THE PROBLEM:
The reply should hold only the lines below from the one with "then mret (s, true)" to the end, each copied exactly.

[SOURCE MATERIAL — start]

Lemma window_start (b : bytes) : b <> [] -> window b (replicate (length b) x00) 0 [].
Proof. intros Hb. constructor; [by rewrite length_replicate| |done|done]. destruct b; [done|]. cbn. lia. Qed.

(** After [got] is read, either [b] has been seen, or the longest beginning of it that is at the end. *)
Lemma window_next (b b1 : bytes) i c got : window b b1 i c -> length got = length b - i ->
  let b1' := take i b1 ++ got in
  let i' := suffixMatchLen b1' b in
  if i' =? length b then exists u, c ++ got = u ++ b
  else window b (drop (length b1' - i') b1' ++ drop i' b1') i' (c ++ got) /\
       forall u v, (exists r, c ++ got ++ r = u ++ b ++ v) -> length c <= length u + i -> length c + length got <= length u + length b ->
         length (c ++ got) <= length u + i'.
Proof.
  intros [H1 H2 H3 H4] Hg b1' i'.
  assert (length b1' = length b) as Hl by (unfold b1'; rewrite length_app, length_take; lia).
  assert (b1' = drop (length (c ++ got) - length b) (c ++ got)) as Eb.
  { unfold b1'. rewrite H4, length_app. replace (length c + length got - length b) with (length c - i) by lia.
    by rewrite drop_app_le by lia. }
  destruct (suffixMatchLen_spec b1' b Hl) as (S1 & S2 & S3). fold i' in S1, S2, S3.
  destruct (Nat.eqb_spec i' (length b)) as [E|E].
  - exists (take (length (c ++ got) - length b) (c ++ got)). rewrite E, firstn_all, Hl, Nat.sub_diag in S2. cbn in S2.
    rewrite <-(take_drop (length (c ++ got) - length b) (c ++ got)) at 1. f_equal. rewrite drop_0 in S2. congruence.
  - split.
    + constructor; [rewrite length_app, !length_drop; lia|lia|rewrite length_app; lia|].
      rewrite take_app_le, take_ge by (rewrite length_drop; lia). rewrite Eb, drop_drop. f_equal. rewrite length_drop, length_app. lia.
    + intros u v [r Er] Hu Hend. rewrite length_app. destruct (decide (length c + length got <= length u)); [lia|].
      set (L := length c + length got - length u). assert (L <= i'); [|lia]. apply S3; [lia|].
      assert (c ++ got = u ++ take L b) as Ec.
      { apply (f_equal (take (length (c ++ got)))) in Er. rewrite app_assoc, take_app_length in Er. rewrite Er, length_app.
        replace (length c + length got) with (length u + L) by lia. by rewrite take_app_add, take_app_le by lia. }
      rewrite Hl, Eb, drop_drop, length_app. replace (_ + _) with (length u) by lia. by rewrite Ec, drop_app_length.
Qed.
(** An item that counts: the walk ends after it when the unverified bytes are used up. *)
Lemma count_step pre it items s :
  walks items (pre ++ [it]) -> alive pre = true -> counted it = true ->
  negb (requested it) || go_on it = true ->
  (if negb (in_MaxUnverifiedBytes input =? 0) && (unverified pre + item_length it >=? in_MaxUnverifiedBytes input)
   then mret (s, true)
   else requestable_loop input collect items (left_after (pre ++ [it])) (unverified pre + item_length it) s) s0 =
  Ret (s ++ offered (pre ++ [it]) items, forallb go_on (offered (pre ++ [it]) items)) s0.
Proof.
  intros Hwalk [_ Hf]%andb_true_iff Hc Hgo. pose proof (alive_snoc pre it) as Ha. rewrite Hf, Hgo, andb_true_r in Ha.
  assert (unverified (pre ++ [it]) = unverified pre + item_length it) as Hu by (by rewrite unverified_snoc, Hc).
  rewrite Hu in Ha.
  assert (negb (in_MaxUnverifiedBytes input =? 0) && (unverified pre + item_length it >=? in_MaxUnverifiedBytes input) =
    negb (alive (pre ++ [it]))) as -> by (by rewrite Z.geb_leb, Z.leb_antisym, <-negb_orb, Ha).
  destruct (alive (pre ++ [it])) eqn:Ea; simpl; [rewrite <-Hu; by apply Hwalk|].
  unfold mret, go_ret. by rewrite not_alive_stop, app_nil_r.
Qed.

[SOURCE MATERIAL — finish]

EXERCISE ANSWER:
   then mret (s, true)
   else requestable_loop input collect items (left_after (pre ++ [it])) (unverified pre + item_length it) s) s0 =
  Ret (s ++ offered (pre ++ [it]) items, forallb go_on (offered (pre ++ [it]) items)) s0.
Proof.
  intros Hwalk [_ Hf]%andb_true_iff Hc Hgo. pose proof (alive_snoc pre it) as Ha. rewrite Hf, Hgo, andb_true_r in Ha.
  assert (unverified (pre ++ [it]) = unverified pre + item_length it) as Hu by (by rewrite unverified_snoc, Hc).
  rewrite Hu in Ha.
  assert (negb (in_MaxUnverifiedBytes input =? 0) && (unverified pre + item_length it >=? in_MaxUnverifiedBytes input) =
    negb (alive (pre ++ [it]))) as -> by (by rewrite Z.geb_leb, Z.leb_antisym, <-negb_orb, Ha).
  destruct (alive (pre ++ [it])) eqn:Ea; simpl; [rewrite <-Hu; by apply Hwalk|].
  unfold mret, go_ret. by rewrite not_alive_stop, app_nil_r.
Qed.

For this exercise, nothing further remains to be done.